(Stored items)
(** ** The setters that an input asks for *)

(** The typed-setter calls that the fields of a [ConfigureGeneral] input
    ask for, field by field in the order of the handler; the password goes
    through [SetPassword] and is not among them. *)
Definition generalSetters (input : ConfigGeneralInput) : list Event :=
  setterOf config.Stash VStashes (Stashes input) ++
  setterOf config.Database VString (DatabasePath input) ++
  setterOf config.BackupDirectoryPath VString (BackupDirectoryPath input) ++
  setterOf config.Generated VString (GeneratedPath input) ++
  setterOf config.ScrapersPath VString (ScrapersPath input) ++
  setterOf config.PluginsPath VString (PluginsPath input) ++
  setterOf config.Metadata VString (MetadataPath input) ++
  setterOf config.Cache VString (CachePath input) ++
  setterOf config.BlobsPath VString (BlobsPath input) ++
  setterOf config.BlobsStorage VBlobsStorage (BlobsStorage input) ++
  setterOf config.FFMpegPath VString (FfmpegPath input) ++
  setterOf config.FFProbePath VString (FfprobePath input) ++
  setterOf config.VideoFileNamingAlgorithm VHashAlgorithm (VideoFileNamingAlgorithm input) ++
  setterOf config.CalculateMD5 VBool (CalculateMd5 input) ++
  setterOf config.ParallelTasks VInt (ParallelTasks input) ++
  setterOf config.PreviewAudio VBool (PreviewAudio input) ++
  setterOf config.PreviewSegments VInt (PreviewSegments input) ++
  setterOf config.PreviewSegmentDuration VFloat (PreviewSegmentDuration input) ++
  setterOf config.PreviewExcludeStart VString (PreviewExcludeStart input) ++
  setterOf config.PreviewExcludeEnd VString (PreviewExcludeEnd input) ++
  setterOf config.PreviewPreset VString (PreviewPreset input) ++
  setterOf config.TranscodeHardwareAcceleration VBool
    (TranscodeHardwareAcceleration input) ++
  setterOf config.MaxTranscodeSize VString (MaxTranscodeSize input) ++
  setterOf config.MaxStreamingTranscodeSize VString (MaxStreamingTranscodeSize input) ++
  setterOf config.WriteImageThumbnails VBool (WriteImageThumbnails input) ++
  setterOf config.CreateImageClipsFromVideos VBool (CreateImageClipsFromVideos input) ++
  setterOf config.GalleryCoverRegex VString (GalleryCoverRegex input) ++
  setterOf config.Username VString (Username input) ++
  setterOf config.MaxSessionAge VInt (MaxSessionAge input) ++
  setterOf config.LogFile VString (LogFile input) ++
  setterOf config.LogOut VBool (LogOut input) ++
  setterOf config.LogAccess VBool (LogAccess input) ++
  setterOf config.LogLevel VString (LogLevel input) ++
  setterOf config.Exclude VStrings (Excludes input) ++
  setterOf config.ImageExclude VStrings (ImageExcludes input) ++
  setterOf config.VideoExtensions VStrings (VideoExtensions input) ++
  setterOf config.ImageExtensions VStrings (ImageExtensions input) ++
  setterOf config.GalleryExtensions VStrings (GalleryExtensions input) ++
  setterOf config.CreateGalleriesFromFolders VBool (CreateGalleriesFromFolders input) ++
  setterOf config.CustomPerformerImageLocation VString
    (CustomPerformerImageLocation input) ++
  setterOf config.StashBoxes VStashBoxes (StashBoxes input) ++
  setterOf config.PythonPath VString (PythonPath input) ++
  setterOf config.TranscodeInputArgs VStrings (TranscodeInputArgs input) ++
  setterOf config.TranscodeOutputArgs VStrings (TranscodeOutputArgs input) ++
  setterOf config.LiveTranscodeInputArgs VStrings (LiveTranscodeInputArgs input) ++
  setterOf config.LiveTranscodeOutputArgs VStrings (LiveTranscodeOutputArgs input) ++
  setterOf config.DrawFunscriptHeatmapRange VBool (DrawFunscriptHeatmapRange input) ++
  setterOf config.ScraperPackageSources VPackageSources (ScraperPackageSources input) ++
  setterOf config.PluginPackageSources VPackageSources (PluginPackageSources input).

(** The same for [ConfigureInterface]; the custom CSS, Javascript and
    locales go through setters of their own. *)
Definition interfaceSetters (input : ConfigInterfaceInput) : list Event :=
  setterOf config.MenuItems VStrings (MenuItems input) ++
  setterOf config.SoundOnPreview VBool (SoundOnPreview input) ++
  setterOf config.WallShowTitle VBool (WallShowTitle input) ++
  setterOf config.NoBrowser VBool (NoBrowser input) ++
  setterOf config.NotificationsEnabled VBool (NotificationsEnabled input) ++
  setterOf config.ShowScrubber VBool (ShowScrubber input) ++
  setterOf config.WallPlayback VString (WallPlayback input) ++
  setterOf config.MaximumLoopDuration VInt (MaximumLoopDuration input) ++
  setterOf config.AutostartVideo VBool (AutostartVideo input) ++
  setterOf config.ShowStudioAsText VBool (ShowStudioAsText input) ++
  setterOf config.AutostartVideoOnPlaySelected VBool
    (AutostartVideoOnPlaySelected input) ++
  setterOf config.ContinuePlaylistDefault VBool (ContinuePlaylistDefault input) ++
  setterOf config.Language VString (Language input) ++
  match ImageLightbox input with
  | Some options =>
      setterOf config.ImageLightboxSlideshowDelay VInt (SlideshowDelay options) ++
      setterOf config.ImageLightboxDisplayModeKey VString (DisplayMode options) ++
      setterOf config.ImageLightboxScaleUp VBool (ScaleUp options) ++
      setterOf config.ImageLightboxResetZoomOnNav VBool (ResetZoomOnNav options) ++
      setterOf config.ImageLightboxScrollModeKey VString (ScrollMode options) ++
      setterOf config.ImageLightboxScrollAttemptsBeforeChange VInt
        (ScrollAttemptsBeforeChange options)
  | None => []
  end ++
  setterOf config.CSSEnabled VBool (CSSEnabled input) ++
  setterOf config.JavascriptEnabled VBool (JavascriptEnabled input) ++
  setterOf config.CustomLocalesEnabled VBool (CustomLocalesEnabled input) ++
  match DisableDropdownCreate input with
  | Some ddc =>
      setterOf config.DisableDropdownCreatePerformer VBool (Performer ddc) ++
      setterOf config.DisableDropdownCreateStudio VBool (Studio ddc) ++
      setterOf config.DisableDropdownCreateTag VBool (Tag ddc) ++
      setterOf config.DisableDropdownCreateMovie VBool (Movie ddc)
  | None => []
  end ++
  setterOf config.HandyKey VString (HandyKey input) ++
  setterOf config.FunscriptOffset VInt (FunscriptOffset input) ++
  setterOf config.UseStashHostedFunscript VBool (UseStashHostedFunscript input).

• [TASK OBJECTIVE] Only one stretch of the records above is wanted: the lines between the one holding "setterOf config.PluginPackageSources VPackageSources" and the one holding "Definition interfaceSetters (input", inclusive, reproduced exactly.

• [RESULT FOR THIS EXERCISE]
  setterOf config.PluginPackageSources VPackageSources (PluginPackageSources input).

(** The same for [ConfigureInterface]; the custom CSS, Javascript and
    locales go through setters of their own. *)
Definition interfaceSetters (input : ConfigInterfaceInput) : list Event :=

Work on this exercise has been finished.